CUENTO DE REYES

En vísperas de Reyes a mis hermanos y a mí no había quién nos durmiera. Yo aguantaba como un jabato antes de rendirme al sueño. Sin embargo, jamás conseguí sorprender a los reyes colándose por la ventana. Todo lo daba ya por perdido cuando un año me alertó un leve rumor en la librería del salón. Me deslicé con sigilo pero, en vez de sorprender a los reyes magos, me encontré con el espíritu de Paulo Coelho hurgando en los libros de autoayuda de mi hermana. El sorprendido fui yo.

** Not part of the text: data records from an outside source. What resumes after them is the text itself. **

Definition reserve_matches (w : world) (req : InventoryRequest.t) : Prop :=
  InventoryRequest.IdempotencyKey req = InventoryRequest.OrderID req ∧
  (∃ ref, ledger (prov w) (InventoryRequest.OrderID req) = Approved ref) ∧
  ∃ row, db w !! InventoryRequest.OrderID req = Some row ∧ InventoryRequest.Items req = Items row.

(** [toks]: the rights to charge that the threads hold. *)
Record world_ok (w : world) (toks : list string) : Prop := {
  tokens_once : NoDup (toks ++ charged w);
  tokens_rows : ∀ k, k ∈ toks ++ charged w → is_Some (db w !! k);
  uncharged : ∀ k, k ∉ charged w → ledger (prov w) k = Untouched;
  rows_ok : ∀ id row, db w !! id = Some row → row_ok w id row;
  charges_ok : ∀ req, req ∈ charges w → charge_matches w req;
  reservations_ok : ∀ req, req ∈ reservations w → reserve_matches w req;
  confirmed_ok : ∀ req, req ∈ confirmed w → req ∈ reservations w }.

Definition thread_ok (w : world) (p : prog portE thread_result) (g : knowledge) : Prop :=
  Forall (holds w) (facts g) ∧ wp safe p (λ _ _, True) g.

Definition sys_ok (s : sys) : Prop :=
  ∃ gs, world_ok (wld s) (concat (tokens <$> gs)) ∧ Forall2 (thread_ok (wld s)) (threads s) gs.

(** How a row may change: its status along the lifecycle, nothing else but the
payment reference. *)
Definition row_le (row row' : Order) : Prop :=
  ID row' = ID row ∧ CustomerID row' = CustomerID row ∧ Items row' = Items row ∧
  CreatedAt row' = CreatedAt row ∧ rtc transition (Status row) (Status row') ∧
  (Status row' = Status row → PaymentReference row' = PaymentReference row).

Definition db_le (m m' : gmap string Order) : Prop :=
  ∀ id row, m !! id = Some row → ∃ row', m' !! id = Some row' ∧ row_le row row'.

(** ** Growing worlds *)

#[global] Instance row_le_preorder : PreOrder row_le.
Proof.
  split.
  - intros row. repeat split; done.
  - intros r1 r2 r3 (H1 & H2 & H3 & H4 & H5 & H6) (K1 & K2 & K3 & K4 & K5 & K6).
    repeat split; try congruence; [by etrans|].
    intros Heq. assert (Status r2 = Status r1) as Heq2.
    { apply rtc_transition_antisym; [done|by rewrite <-Heq]. }
    rewrite K6, H6 by congruence. done.
Qed.

#[global] Instance db_le_preorder : PreOrder db_le.
Proof.
  split.
  - intros m id row Hm. by exists row.
  - intros m1 m2 m3 H12 H23 id row Hm.
    destruct (H12 _ _ Hm) as (row2 & Hm2 & Hle). destruct (H23 _ _ Hm2) as (row3 & Hm3 & Hle').
    exists row3. split; [done|by etrans].
Qed.

(** The services moved on: settled charges stay, the rejected ones too, and what was
reserved stays reserved. *)
Record prov_le (w w' : world) : Prop := {
  prov_db : db w' = db w;
  prov_final : ∀ k, final (ledger (prov w) k) → ledger (prov w') k = ledger (prov w) k;
  prov_refused : ∀ k, k ∈ charged w → ledger (prov w) k = Untouched → ledger (prov w') k = Untouched;
  prov_charged : ∀ k, k ∈ charged w → k ∈ charged w';
  prov_confirmed : ∀ req, req ∈ confirmed w → req ∈ confirmed w' }.

Lemma prov_le_holds w w' f : prov_le w w' → holds w f → holds w' f.
Proof.
  intros [Hdb Hf Hr Hc Hi]. destruct f as [id c its|id ref|id|id|id its]; simpl; rewrite ?Hdb; [done|..].
  - intros H. by rewrite Hf; rewrite H.
  - intros H. by rewrite Hf; rewrite H.
  - intros [H ?]. auto.
  - apply Hi.
Qed.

Luego resultó ser sólo un sueño, aunque, entre que me despertaba y no, el tipo aprovechó para largarme su rollo sobre el poder de la fe para mover montañas.  Desde entonces desconfío de los reyes magos y de Paulo Coelho. Pero, sobre todo, desconfío de los cuentos que se usan para engañar a los niños con la excusa de alimentar su imaginación. Es sólo una opinión, claro. Pero como he visto a mis hijos convertir un zapato en un dinosaurio y una caja de cartón en el Titánic, nunca creí que fuera necesario echar más leña al fuego de su imaginación. Dudo que sea sana esa manía de hacer que alguien crezca tomando por verídica una fantasía. A mí generación le costó lo suyo reponerse cuando se enteró que los reyes eran los padres y Jesucristo Camilo Sesto. Y que las montañas necesitan algo más que fe para moverse.

Pero es que de lo que se trata es de pintarles a los niños un mundo más hermoso, dirá alguien. De acuerdo. Pero un mundo perfectamente hermoso sería si les contáramos que, mientras ellos duermen, sus padres están ahí fuera batallando contra el godzilla de la estupidez, el fantasma del egoísmo, el dragón de la avaricia de unos pocos y la desidia de tantos. Que no hay marcha atrás en esa lucha. Y, más hermoso aún, si, al despertarse, el cuento no fuera una mentira.